State Availability - GetNodeData DHT Approach (dev update)

My team has been working on research to prove or disprove an approach to solving the “state availability” problem outlined here: https://notes.ethereum.org/5VVFi_8FRo2hSnTiLFB_6g

Overview of the approach

A rough sketch of the direction we are looking to take:

  • The network is a DHT (likely built on discv5)
  • Account and Contract storage data is stored in their individual trie nodes.
  • Nodes in the network are aware of the header chain.
  • New trie data from each block is pushed into the network in the form of proofs.

We refer to this approach as the GetNodeData approach because it is similar to how existing fast sync works when retrieving state.

Trie Node vs Leaf+Proof storage

We have chosen to focus on storging data by individual trie node because it is simple.

The alternate approach is to store only the leaf values with accompanying proofs. This approach incurs complexity since the proofs need to be continually updated. Updating the proofs can be done locally at the cost of EVM computation and distribution of full block witnesses. EVM computation is expensive and full block witnesses are large.

By storing individual trie nodes, the only work that network nodes need to do is store the data, and verify merkle proofs for new data as it arrives.

Findings Thus Far

Expected Latency

Based on experience with the DiscV5 DHT, we expect to see network lookup times to be around 100ms.

Trie Nodes per Transaction

Nick Gheorghita has been researching the number of trie nodes touched by common transaction types. Preliminary results from a small sample size:

  • Simple value transfer: ~30 trie nodes
  • ERC20 transfer/approve: ~50 trie nodes

At 100ms latency, that suggests an upper bound of 3 seconds and 5 seconds respectively to do eth_estimateGas/eth_call. These numbers can be reduced with basic optimizations like concurrently looking up sender and recipient of the transaction.

A more in depth experiment is underway to perform this measurement on a large block of mainnet transactions.

Garbage Collection & Cold State

Brian Cloutier has done some investigative work on cold state access patterns.

We define cold state here in the Glossary

Brian can clarify details, but the high level findings are that most blocks touch state that has not been touched for 1 million blocks.

This has interplay with garbage collection.

  • If the network has sufficient capacity to store the full archive state then we do not need garbage collection.
  • if the network has insufficient capacity to store the full archive state then the network must implement some mechanism to prevent cold state from being lost from the network.

Open Research Questions

Deduplication and Garbage Collection

Two contracts with identical storage tries will have identical trie nodes.

Similarly, two accounts with identical balance, nonce, code, and state will have identical leaf nodes storing their account data.

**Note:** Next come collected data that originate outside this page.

(* ===== verification/SdsArgs.v ===== *)
(** * Quoted arguments (src/sds.c)

    [sdscatrepr] writes a byte string as a quoted, printable string;
    [sdssplitargs] splits a line into arguments, as the command line and the
    inline protocol do.  Strings are lists of bytes; a C string ends before its
    first NUL. *)

From stdpp Require Import base list numbers option tactics.
From S2P Require Import Prelude.

(** ** Model *)

Fixpoint c_str (s : list Z) : list Z :=
  match s with
  | [] => []
  | c :: s => if c =? 0 then [] else c :: c_str s
  end.

(** [isspace] and [isprint] in the C locale. *)
Definition isspace (c : Z) : bool := (c =? 32) || ((9 <=? c) && (c <=? 13)).
Definition isprint (c : Z) : bool := (32 <=? c) && (c <=? 126).

Definition is_hex_digit (c : Z) : bool :=
  ((48 <=? c) && (c <=? 57)) || ((97 <=? c) && (c <=? 102)) || ((65 <=? c) && (c <=? 70)).

Definition hex_digit_to_int (c : Z) : Z :=
  if (48 <=? c) && (c <=? 57) then c - 48
  else if (97 <=? c) && (c <=? 102) then c - 87
  else if (65 <=? c) && (c <=? 70) then c - 55
  else 0.

(** ["%02x"] *)
Definition hex_char (n : Z) : Z := if n <? 10 then 48 + n else 87 + n.

Definition repr_char (c : Z) : list Z :=
  if (c =? 92) || (c =? 34) then [92; c]
  else if c =? 10 then [92; 110]
  else if c =? 13 then [92; 114]
  else if c =? 9 then [92; 116]
  else if c =? 7 then [92; 97]
  else if c =? 8 then [92; 98]
  else if isprint c then [c]
  else [92; 120; hex_char (c / 16); hex_char (c mod 16)].

Definition sdscatrepr (s p : list Z) : list Z := s ++ [34] ++ concat (repr_char <$> p) ++ [34].

(** [\n], [\r], [\t], [\b], [\a], and any other character for itself. *)
Definition unescape (c : Z) : Z :=
  if c =? 110 then 10 else if c =? 114 then 13 else if c =? 116 then 9 else if c =? 98 then 8 else if c =? 97 then 7 else c.

(** A closing quote must be followed by a space or nothing at all. *)
Definition closed (p : list Z) : bool := match p with [] => true | c :: _ => isspace c end.

(** Inside double quotes: the token and the rest of the line. *)
Fixpoint in_quotes (p current : list Z) : option (list Z * list Z) :=
  match p with
  | [] => None
  | c :: p1 =>
      if c =? 92 then
        match p1 with
        | [] => in_quotes p1 (current ++ [c])
        | e :: p2 =>
            let plain := in_quotes p2 (current ++ [unescape e]) in
            match p2 with
            | h :: l :: p4 =>
                if (e =? 120) && is_hex_digit h && is_hex_digit l
                then in_quotes p4 (current ++ [hex_digit_to_int h * 16 + hex_digit_to_int l])
                else plain
            | _ => plain
            end
        end
      else if c =? 34 then (if closed p1 then Some (current, p1) else None)
      else in_quotes p1 (current ++ [c])
  end.

(** Inside single quotes. *)
Fixpoint in_single_quotes (p current : list Z) : option (list Z * list Z) :=
  match p with
  | [] => None
  | c :: p1 =>
      let plain := in_single_quotes p1 (current ++ [c]) in
      if c =? 92 then
        match p1 with
        | q :: p2 => if q =? 39 then in_single_quotes p2 (current ++ [39]) else plain
        | [] => plain
        end
      else if c =? 39 then (if closed p1 then Some (current, p1) else None)
      else plain
  end.

(** Outside of quotes. *)
Fixpoint get_token (p current : list Z) : option (list Z * list Z) :=
  match p with
  | [] => Some (current, [])
  | c :: p1 =>
      if (c =? 32) || (c =? 10) || (c =? 13) || (c =? 9) then Some (current, p1)
      else if c =? 34 then in_quotes p1 current
      else if c =? 39 then in_single_quotes p1 current
      else get_token p1 (current ++ [c])
  end.

Fixpoint skip_blanks (p : list Z) : list Z :=
  match p with
  | c :: p1 => if isspace c then skip_blanks p1 else p
  | [] => []
  end.

(** A token takes at least one byte, so the length of the line is enough. *)
Fixpoint split_loop (fuel : nat) (p : list Z) (vector : list (list Z)) : option (list (list Z)) :=
  match skip_blanks p with
  | [] => Some vector
  | p =>
      match fuel with
      | O => None
      | S fuel => '(current, p) ← get_token p []; split_loop fuel p (vector ++ [current])
      end
  end.

(** [None] is the NULL result. *)
Definition sdssplitargs (line : list Z) : option (list (list Z)) :=
  let p := c_str line in split_loop (length p) p [].

(** ** Lemmas *)

Lemma c_str_id s : Forall (fun c => c <> 0) s -> c_str s = s.
Proof. induction 1 as [|c s Hc _ IH]; cbn; [done|]. by rewrite (proj2 (Z.eqb_neq c 0)), IH. Qed.

Lemma c_str_length s : (length (c_str s) <= length s)%nat.
Proof. induction s as [|c s IH]; cbn; [lia|]. destruct (c =? 0); cbn; lia. Qed.

(** What the two functions do to each byte, checked for all of them. *)
Lemma repr_char_nonzero c : is_byte c -> Forall (fun x => x <> 0) (repr_char c).
Proof.
  intros Hc. assert (Hb : forallb (fun x => negb (x =? 0)) (repr_char c) = true).
  { revert c Hc. apply (byte_check (fun c => forallb (fun x => negb (x =? 0)) (repr_char c))). vm_compute. reflexivity. }
  rewrite forallb_forall in Hb. apply list.Forall_forall. intros x Hx. apply list_elem_of_In, Hb, negb_true_iff, Z.eqb_neq in Hx. done.
Qed.

(** The form of an escape. *)
Lemma repr_char_cases c : is_byte c ->
  (exists e, repr_char c = [92; e] /\ unescape e = c /\ e <> 120) \/
  (repr_char c = [c] /\ c <> 92 /\ c <> 34) \/
  (exists h l, repr_char c = [92; 120; h; l] /\ is_hex_digit h = true /\ is_hex_digit l = true /\
     hex_digit_to_int h * 16 + hex_digit_to_int l = c).
Proof.
  intros Hc. set (ok := fun c => match repr_char c with
    | [x] => (x =? c) && negb (c =? 92) && negb (c =? 34)
    | [b; e] => (b =? 92) && (unescape e =? c) && negb (e =? 120)
    | [b; x; h; l] => (b =? 92) && (x =? 120) && is_hex_digit h && is_hex_digit l && (hex_digit_to_int h * 16 + hex_digit_to_int l =? c)
    | _ => false end).
  assert (Hok : ok c = true) by (revert c Hc; apply (byte_check ok); vm_compute; reflexivity). unfold ok in Hok.
  destruct (repr_char c) as [|b [|e [|h [|l [|]]]]]; try done; rewrite ?andb_true_iff, ?negb_true_iff, ?Z.eqb_eq, ?Z.eqb_neq in Hok.
  - right. left. destruct Hok as [[-> ?] ?]. done.
  - left. destruct Hok as [[-> ?] ?]. by exists e.
  - right. right. destruct Hok as [[[[-> ->] ?] ?] ?]. by exists h, l.
Qed.

(** Reading a quoted string back. *)
Lemma in_quotes_repr s : Forall is_byte s -> forall current rest, closed rest = true ->
  in_quotes (concat (repr_char <$> s) ++ 34 :: rest) current = Some (current ++ s, rest).
Proof.
  induction 1 as [|c s Hc _ IH]; intros current rest Hr; [cbn; by rewrite Hr, app_nil_r|].
  rewrite fmap_cons. cbn [concat]. rewrite <- app_assoc. specialize (IH (current ++ [c]) rest Hr). rewrite <- app_assoc in IH. cbn [app] in IH.
  destruct (repr_char_cases c Hc) as [(e & -> & He & Hx)|[(-> & H1 & H2)|(h & l & -> & Hh & Hl & Hv)]]; cbn [app in_quotes].
  - change (92 =? 92) with true. cbn match. rewrite He, (proj2 (Z.eqb_neq e 120)) by done. cbn [andb].
    destruct (concat (repr_char <$> s) ++ 34 :: rest) as [|h [|l p4]] eqn:E; done.
  - rewrite (proj2 (Z.eqb_neq c 92)), (proj2 (Z.eqb_neq c 34)) by done. done.
  - change (92 =? 92) with true. change (120 =? 120) with true. cbn match. rewrite Hh, Hl, Hv. done.
Qed.

(** Several quoted strings, separated by spaces. *)
Definition repr_line (args : list (list Z)) : list Z := concat ((fun s => sdscatrepr [] s ++ [32]) <$> args).

Lemma repr_line_cons s args : repr_line (s :: args) = [34] ++ concat (repr_char <$> s) ++ 34 :: 32 :: repr_line args.
Proof. unfold repr_line, sdscatrepr. cbn. by rewrite <- !app_assoc. Qed.

Lemma split_repr args : Forall (Forall is_byte) args -> forall fuel vector b, (length args <= fuel)%nat ->
  split_loop fuel ((if (b : bool) then [32] else []) ++ repr_line args) vector = Some (vector ++ args).
Proof.
  induction 1 as [|s args Hs _ IH]; intros fuel vector b Hf.
  { unfold repr_line. cbn. rewrite app_nil_r. destruct b, fuel; by rewrite app_nil_r. }
  destruct fuel as [|fuel]; [cbn in Hf; lia|]. cbn [length] in Hf.
  assert (Hsk : skip_blanks ((if b then [32] else []) ++ repr_line (s :: args)) = repr_line (s :: args)).
  { rewrite repr_line_cons. by destruct b. }
  cbn [split_loop]. rewrite Hsk. rewrite repr_line_cons. cbn [app].
  change (get_token (34 :: concat (repr_char <$> s) ++ 34 :: 32 :: repr_line args) [])
    with (in_quotes (concat (repr_char <$> s) ++ 34 :: 32 :: repr_line args) []).
  rewrite in_quotes_repr by done. cbn [mbind option_bind app].
  specialize (IH fuel (vector ++ [s]) true ltac:(lia)). cbn [app] in IH. by rewrite IH, <- app_assoc.
Qed.

Lemma repr_line_nonzero args : Forall (Forall is_byte) args -> Forall (fun c => c <> 0) (repr_line args).
Proof.
  induction 1 as [|s args Hs _ IH]; [constructor|]. rewrite repr_line_cons. cbn [app]. constructor; [done|].
  apply list.Forall_app. split; [|by repeat constructor]. clear IH. induction Hs as [|c s Hc _ IH]; [constructor|].
  rewrite fmap_cons. cbn. apply list.Forall_app. split; [by apply repr_char_nonzero|done].
Qed.

Lemma repr_line_length args : (length args <= length (repr_line args))%nat.
Proof. induction args as [|s args IH]; [done|]. rewrite repr_line_cons. cbn. rewrite length_app. cbn. lia. Qed.

(** Every token takes at least one byte. *)
Lemma in_quotes_length n : forall p current t rest, (length p <= n)%nat -> in_quotes p current = Some (t, rest) -> (length rest < length p)%nat.
Proof.
  induction n as [|n IH]; intros p current t rest Hn; (destruct p as [|c p1]; [done|]); cbn [length] in Hn; [lia|]. cbn [in_quotes].
  destruct (c =? 92).
  - destruct p1 as [|e p2]; [done|]. cbn [length] in Hn.
    assert (Hplain : in_quotes p2 (current ++ [unescape e]) = Some (t, rest) -> (length rest < length (c :: e :: p2))%nat).
    { intros Hp. apply IH in Hp; cbn; lia. }
    destruct p2 as [|h [|l p4]]; [done..|]. destruct (_ && _ && _); [|done]. intros Hp. apply IH in Hp; cbn in *; lia.
  - destruct (c =? 34); [|intros Hp; apply IH in Hp; cbn in *; lia]. destruct (closed p1); [|done]. intros [= _ <-]. cbn. lia.
Qed.

Lemma in_single_quotes_length n : forall p current t rest, (length p <= n)%nat -> in_single_quotes p current = Some (t, rest) ->
  (length rest < length p)%nat.
Proof.
  induction n as [|n IH]; intros p current t rest Hn; (destruct p as [|c p1]; [done|]); cbn [length] in Hn; [lia|]. cbn [in_single_quotes].
  assert (Hplain : in_single_quotes p1 (current ++ [c]) = Some (t, rest) -> (length rest < length (c :: p1))%nat).
  { intros Hp. apply IH in Hp; cbn; lia. }
  destruct (c =? 92).
  - destruct p1 as [|e p2]; [done|]. destruct (e =? 39); [|done]. intros Hp. apply IH in Hp; cbn in *; lia.
  - destruct (c =? 39); [|done]. destruct (closed p1); [|done]. intros [= _ <-]. cbn. lia.
Qed.

Lemma get_token_length p : forall current t rest, p <> [] -> get_token p current = Some (t, rest) -> (length rest < length p)%nat.
Proof.
  induction p as [|c p1 IH]; intros current t rest Hne; [done|]. cbn [get_token length].
  destruct (_ || _ || _ || _); [intros [= _ <-]; lia|]. destruct (c =? 34).
  { intros Hp. apply (in_quotes_length (length p1)) in Hp; lia. }
  destruct (c =? 39).
  { intros Hp. apply (in_single_quotes_length (length p1)) in Hp; lia. }
  intros Hp. destruct p1 as [|c' p1]; [cbn in Hp; injection Hp as _ <-; cbn; lia|]. apply IH in Hp; [lia|done].
Qed.

Lemma skip_blanks_length p : (length (skip_blanks p) <= length p)%nat.
Proof. induction p as [|c p IH]; cbn; [lia|]. destruct (isspace c); cbn; lia. Qed.

(** More fuel changes nothing: the NULL result only comes from the quotes. *)
Lemma split_loop_fuel n : forall p vector, (length p <= n)%nat -> split_loop n p vector = split_loop (length p) p vector.
Proof.
  assert (Hall : forall m n p vector, (length p <= m)%nat -> (length p <= n)%nat -> split_loop m p vector = split_loop n p vector).
  { induction m as [|m IH]; intros k p vector Hm Hk.
    - destruct p; [|cbn in Hm; lia]. by destruct k.
    - pose proof (skip_blanks_length p) as Hs. destruct k as [|k]; [destruct p; [done|cbn in Hk; lia]|]. cbn [split_loop].
      destruct (skip_blanks p) as [|c p1] eqn:E; [done|]. destruct (get_token (c :: p1) []) as [[t rest]|] eqn:Et; [|done].
      cbn [mbind option_bind]. apply get_token_length in Et; [|done]. apply IH; lia. }
  intros p vector Hn. by apply Hall.
Qed.

(** ** Theorems *)

(** C20: [sdssplitargs] reads back what [sdscatrepr] writes: a line of quoted
    arguments is split into exactly these byte strings, whatever they hold
    (spaces, quotes, NULs). *)
Theorem sdssplitargs_repr args : Forall (Forall is_byte) args -> sdssplitargs (repr_line args) = Some args.
Proof.
  intros Ha. unfold sdssplitargs. rewrite (c_str_id _ (repr_line_nonzero args Ha)).
  exact (split_repr args Ha _ [] false (repr_line_length args)).
Qed.

Lemma sdssplitargs_repr_witness : sdssplitargs [34; 97; 92; 120; 48; 48; 32; 92; 34; 34; 32; 34; 34; 32] = Some [[97; 0; 32; 34]; []].
Proof.
  exact (sdssplitargs_repr [[97; 0; 32; 34]; []] ltac:(repeat constructor; vm_compute; try discriminate; reflexivity)).
Defined.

If nodes are stored using their node hash as the key, then reference counting is required to be able to implement garbage collection, otherwise you cannot know that a node that was removed from one location in the trie is not being used in another trie.

One way to address this is to key nodes by both their location in the trie and their node hash. This would allow deletion of nodes using exclusion proofs while incuring the extra cost of redundant storage for duplicate data.

The open question is how much this increases the storage requirements.

Archive vs Garbage Collection

We need to figure out one of the ideas for garbage collection or validate that the network can be an archive node.

Options for addressing garbage collection

  1. Remove the de-duplication and use (trie_path, node_hash) as the key for looking up data.
  2. Monitor the network and actively re-add cold state
  3. Figure out if there is a subset of garbage collection that can occur on just the intermediate trie nodes in the account trie.
  4. Ensure the network has the capacity to operate as an archive node.

Data Ingress

We need to push newly create trie data into the network. Nodes in the network can be expected to have an up-to-date picture of the header chain, allowing them to anchor proofs against recent state roots.

Open questions are:

  1. How big are full block proofs of only the new trie data.
  2. How big are individual proofs for each individual node in the block proof.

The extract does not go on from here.